Delaware’s unclaimed property law is broadly written to include most forms of intangible property (e.g., interest, dividends, insurance proceeds, etc.). There is a general dormancy period of five years for most property types in Delaware, meaning if the property has sat unclaimed by the owner for five years, it is generally escheatable to the state.

On audit, the state is allowed to collect unclaimed property from as far back as ten years from the date the property became escheatable. For property with a five year dormancy period, this essentially results in a fifteen year lookback period. And for years where a company may not have adequate records, the state will use crude estimation methods. However, under current Delaware law, the state cannot initiate an unclaimed property audit without first inviting the company to participate in the Program. For additional information related to Delaware’s current unclaimed property law, please see here.
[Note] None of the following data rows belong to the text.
Record Environment (E : Type) := MkEnvironment {
  env_Get : ∀ k : Kind, NamespacedName → E → (error + obj k) * E;
  env_List : ∀ k : Kind, ListOptions → E → (error + list (obj k)) * E;
  env_Create : ∀ k : Kind, obj k → E → (error + obj k) * E;
  env_Update : ∀ k : Kind, obj k → E → (error + obj k) * E;
  env_Delete : ∀ k : Kind, NamespacedName → E → (error + unit) * E;
  (* the changed object, and the original the patch is computed against *)
  env_Patch : ∀ k : Kind, obj k → obj k → E → (error + obj k) * E;
  env_rand : nat → E → (error + list ascii) * E;
  (* nanoseconds since 1970 *)
  env_now : E → Z * E;
  (* the order in which one iteration over a map visits its entries *)
  env_range : ∀ A : Type, list A → E → list A * E;
  env_api : ∀ A : Type, ApiRequest A → E → A * E
}.
Existing Class Environment.
Arguments MkEnvironment {_}.
Arguments env_Get {_ _}.
Arguments env_List {_ _}.
Arguments env_Create {_ _}.
Arguments env_Update {_ _}.
Arguments env_Delete {_ _}.
Arguments env_Patch {_ _}.
Arguments env_rand {_ _}.
Arguments env_now {_ _}.
Arguments env_range {_ _} {_}.
Arguments env_api {_ _} {_}.

(** Documented behaviour of the surroundings: an iteration over a map visits every
    entry once, the random source fills the buffer it is given, and the object a
    create or an update answers with has the name it was sent with. *)
Class EnvironmentLaws (E : Type) `{Environment E} : Prop := {
  env_range_perm A (l : list A) e : (env_range l e).1 ≡ₚ l;
  env_rand_length n e bytes : (env_rand n e).1 = inr bytes → length bytes = n;
  env_Create_key k o e o' :
    (env_Create k o e).1 = inr o' → key_of (obj_meta k o') = key_of (obj_meta k o);
  env_Update_key k o e o' :
    (env_Update k o e).1 = inr o' → key_of (obj_meta k o') = key_of (obj_meta k o)
}.

Class Libraries := {
  (* controllerutil.SetOwnerReference(owner, object, scheme) *)
  SetOwnerReference : PipelineRun → ∀ k : Kind, obj k → error + obj k;
  (* controllerutil.AddFinalizer *)
  AddFinalizer : ObjectMeta → string → ObjectMeta;
  (* MarkFailed(reason, message) of a PipelineRun's status *)
  MarkFailed : string → string → PipelineRunStatus → PipelineRunStatus;
  (* os.Getenv and os.ReadFile *)
  Getenv : string → string;
  ReadFile : string → error + string;
  (* net/netip's check of a bracketed host *)
  parseIPLiteral : string → result string
}.

(** ** Requests *)

Inductive call : Type :=
| CGet (k : Kind) (key : NamespacedName) (answer : error + obj k)
| CList (k : Kind) (o : ListOptions) (answer : error + list (obj k))
| CCreate (k : Kind) (o : obj k) (answer : error + obj k)
| CUpdate (k : Kind) (o : obj k) (answer : error + obj k)
| CDelete (k : Kind) (key : NamespacedName) (answer : error + unit)
| CPatch (k : Kind) (o : obj k) (answer : error + obj k).

Definition is_write (c : call) : bool :=
  match c with
  | CGet _ _ _ | CList _ _ _ => false
  | CCreate _ _ _ | CUpdate _ _ _ | CDelete _ _ _ | CPatch _ _ _ => true
  end.

(** The requests that change the cluster. *)
Definition writes (tr : list call) : list call := List.filter is_write tr.

Lemma writes_app tr tr' : writes (tr ++ tr') = writes tr ++ writes tr'.
Proof. apply List.filter_app. Qed.

(** ** Global variables *)

(** [AppInstallation] of [github.go]. *)
Record AppInstallation := MkInstallation { InstallationID : Z; Repositories : list string }.

(** The installations cache as a single caller at a time sees it; its refresh function
    is the closure of the component that made it. *)
Record InstallationsCache := MkInstallationsCache {
  ic_owner : Z * option string;         (* that component's application and key *)
  ic_data : gmap string (list AppInstallation);
  ic_expiry : Z;
  ic_refreshInProgress : option string  (* the key a background refresh is pending for *)
}.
Delaware’s Unclaimed Property Voluntary Disclosure Program

Like traditional tax voluntary disclosure programs, the Program offers certain incentives for participation, such as the ability to control the process, waiver of interest and penalties, and finality. However, the Program lookback period is generally the same as the audit period: ten years from the date the property became escheatable.
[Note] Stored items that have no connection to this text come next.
(* ===== verification/TraceLogic.v ===== *)
(** * Reasoning about the requests of a handler

    A small program logic for the world monad.  An assertion speaks about the
    requests made since a fixed moment; [triple P m Q] says that if [P] holds of
    them when [m] starts, [Q] holds of the outcome of [m] and of the requests when it
    ends, however it ends.  Code that only makes requests of some class keeps every
    assertion closed under such requests ([triple_frame]). *)

From S2P Require Import Prelude World.

Section Triple.
Context {E : Type}.

Definition triple {A} (P : list call → Prop) (m : M E A) (Q : result A → list call → Prop) : Prop :=
  ∀ t0 w tr, w_trace w = t0 ++ tr → P tr →
  ∃ tr', w_trace (m w).2 = t0 ++ tr' ∧ Q (m w).1 tr'.

Lemma triple_weaken {A} (P P' : list call → Prop) (m : M E A) Q Q' :
  triple P' m Q' → (∀ tr, P tr → P' tr) → (∀ r tr, Q' r tr → Q r tr) → triple P m Q.
Proof.
  intros Hm HP HQ t0 w tr Hw Htr. destruct (Hm t0 w tr Hw (HP _ Htr)) as (tr' & ? & ?). eauto.
Qed.

Lemma triple_post {A} (P : list call → Prop) (m : M E A) Q Q' :
  triple P m Q' → (∀ r tr, Q' r tr → Q r tr) → triple P m Q.
Proof. intros Hm HQ. by eapply triple_weaken. Qed.

Lemma triple_pure {A} (φ : Prop) (P : list call → Prop) (m : M E A) Q :
  (φ → triple P m Q) → triple (λ tr, φ ∧ P tr) m Q.
Proof. intros Hm t0 w tr Hw [Hφ Htr]. by eapply Hm. Qed.

Lemma triple_ret {A} (P : list call → Prop) (a : A) Q :
  (∀ tr, P tr → Q (Ok a) tr) → triple P (go_ret a) Q.
Proof. intros HQ t0 w tr Hw Htr. exists tr. simpl. auto. Qed.

Lemma triple_fail {A} (P : list call → Prop) e (Q : result A → list call → Prop) :
  (∀ tr, P tr → Q (Err e) tr) → triple P (go_fail e) Q.
Proof. intros HQ t0 w tr Hw Htr. exists tr. simpl. auto. Qed.

(** What is left of a failure that is passed on. *)
Definition propagate {A B} (Q : A → list call → Prop) (R : result B → list call → Prop)
    (r : result A) (tr : list call) : Prop :=
  match r with
  | Ok a => Q a tr
  | Err e => R (Err e) tr
  | Panic p => R (Panic p) tr
  end.

Lemma triple_bind {A B} P (m : M E A) (k : A → M E B) Q R :
  triple P m (propagate Q R) → (∀ a, triple (Q a) (k a) R) → triple P (go_bind m k) R.
Proof.
  intros Hm Hk t0 w tr Hw Htr. destruct (Hm t0 w tr Hw Htr) as (tr' & Htr' & HQ).
  unfold go_bind. destruct (m w) as [[a|e|p] w']; simpl in *; [by eapply Hk|eauto..].
Qed.

(** After a call whose error is inspected. *)
Definition inspect {A B} (Q : error + A → list call → Prop) (R : result B → list call → Prop)
    (r : result A) (tr : list call) : Prop :=
  match r with
  | Ok a => Q (inr a) tr
  | Err e => Q (inl e) tr
  | Panic p => R (Panic p) tr
  end.

Lemma triple_try {A B} P (m : M E A) (k : error + A → M E B) Q R :
  triple P m (inspect Q R) → (∀ a, triple (Q a) (k a) R) → triple P (go_try m k) R.
Proof.
  intros Hm Hk t0 w tr Hw Htr. destruct (Hm t0 w tr Hw Htr) as (tr' & Htr' & HQ).
  unfold go_try. destruct (m w) as [[a|e|p] w']; simpl in *; [by eapply Hk..|eauto].
Qed.

(** An invariant of a loop: [I x] holds whenever the local variable is [x], also
    when the loop is left by a failure. *)
Definition kept {X} (I : X → list call → Prop) (r : result X) (tr : list call) : Prop :=
  match r with Ok x => I x tr | _ => ∃ x, I x tr end.

Lemma triple_fold {A X} (l : list A) x (body : A → X → M E X) I :
  (∀ a x, a ∈ l → triple (I x) (body a x) (kept I)) → triple (I x) (go_fold l x body) (kept I).
Proof.
  revert x. induction l as [|a l IH]; intros x Hb; simpl.
  - by apply triple_ret.
  - eapply (triple_bind _ _ _ I).
    + eapply triple_post; [apply Hb; left|]. by intros [x'|e|p] tr.
    + intros x'. apply IH. intros a' x'' Ha. apply Hb. by right.
Qed.

Lemma triple_frame {A} (C : call → Prop) (P : list call → Prop) (m : M E A) :
  Preserves (trace_grows C) m → (∀ tr seg, P tr → Forall C seg → P (tr ++ seg)) →
  triple P m (λ _, P).
Proof.
  intros Hm HP t0 w tr Hw Htr. destruct (Hm w) as (seg & Hseg & HF).
  exists (tr ++ seg). rewrite Hseg, Hw, app_assoc. auto.
Qed.

Lemma triple_run {A} P (m : M E A) Q w :
  triple P m Q → P [] → ∃ tr, w_trace (m w).2 = w_trace w ++ tr ∧ Q (m w).1 tr.
Proof. intros Hm HP. apply (Hm (w_trace w) w []); [by rewrite app_nil_r|done]. Qed.
End Triple.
Because the state cannot initiate an audit without first inviting the company into the Program, much of the activity in the Program results from these invitations. There is not complete clarity on how a company is selected for a Program invitation, but it is generally companies that are incorporated in Delaware and operate in a space that is likely to generate some unclaimed property, but have not filed unclaimed property reports in Delaware.

Considerations for a Voluntary Disclosure Invitation Letter

The first consideration upon receipt of a Program invitation letter is whether to participate. Since the letter is often signaling that the state has tapped a company for audit, not participating in the Program will likely result in an unclaimed property audit. In audit, the company loses a certain level of control over the process and will likely be forced to pay interest and/or penalties on any escheatable unclaimed property that is discovered. Other considerations on whether to participate in the Program include:

  • Does the company have Delaware unclaimed property on its books.  This requires a complete review of the books and records of the company to determine whether there is any dormant property with an owner with a last-known address in Delaware, or if the company is incorporated in Delaware, then also any dormant property with no last-known address.
  • A review of M&A activity to determine whether Delaware unclaimed property was acquired in an acquisition.
  • A review of potential preemption positions (e.g., ERISA-covered benefit plans).

If the company decides to enter the Program, it generally unfolds in four phases.  The first phase is the scoping phase, where it is determined which entities and property types will be included in the disclosure.  This is a critical step because Program coverage will only extend to the entities and property types in scope.  The second phase is identifying the Delaware unclaimed property that will be escheated.  The third phase includes submission of the disclosure materials, and the state’s review of the same.  The fourth and final phase is execution of the closing agreement and payment.

The state generally recommends that an advocate be brought on to help facilitate these processes. An advocate is important in mapping the scope of the disclosure, identifying what constitutes Delaware unclaimed property, and recognizing certain preemption positions. Also, an advocate’s familiarity with the Program will help streamline the process and ensure important deadlines are not missed.

Finally, it is important to note that the invitation letters generally require a response within 60 days. Failure to respond during this time may trigger an audit, which may disqualify the company from seeking voluntary disclosure. If you have received a Program invitation letter, you should consult an advisor on the response as soon as possible.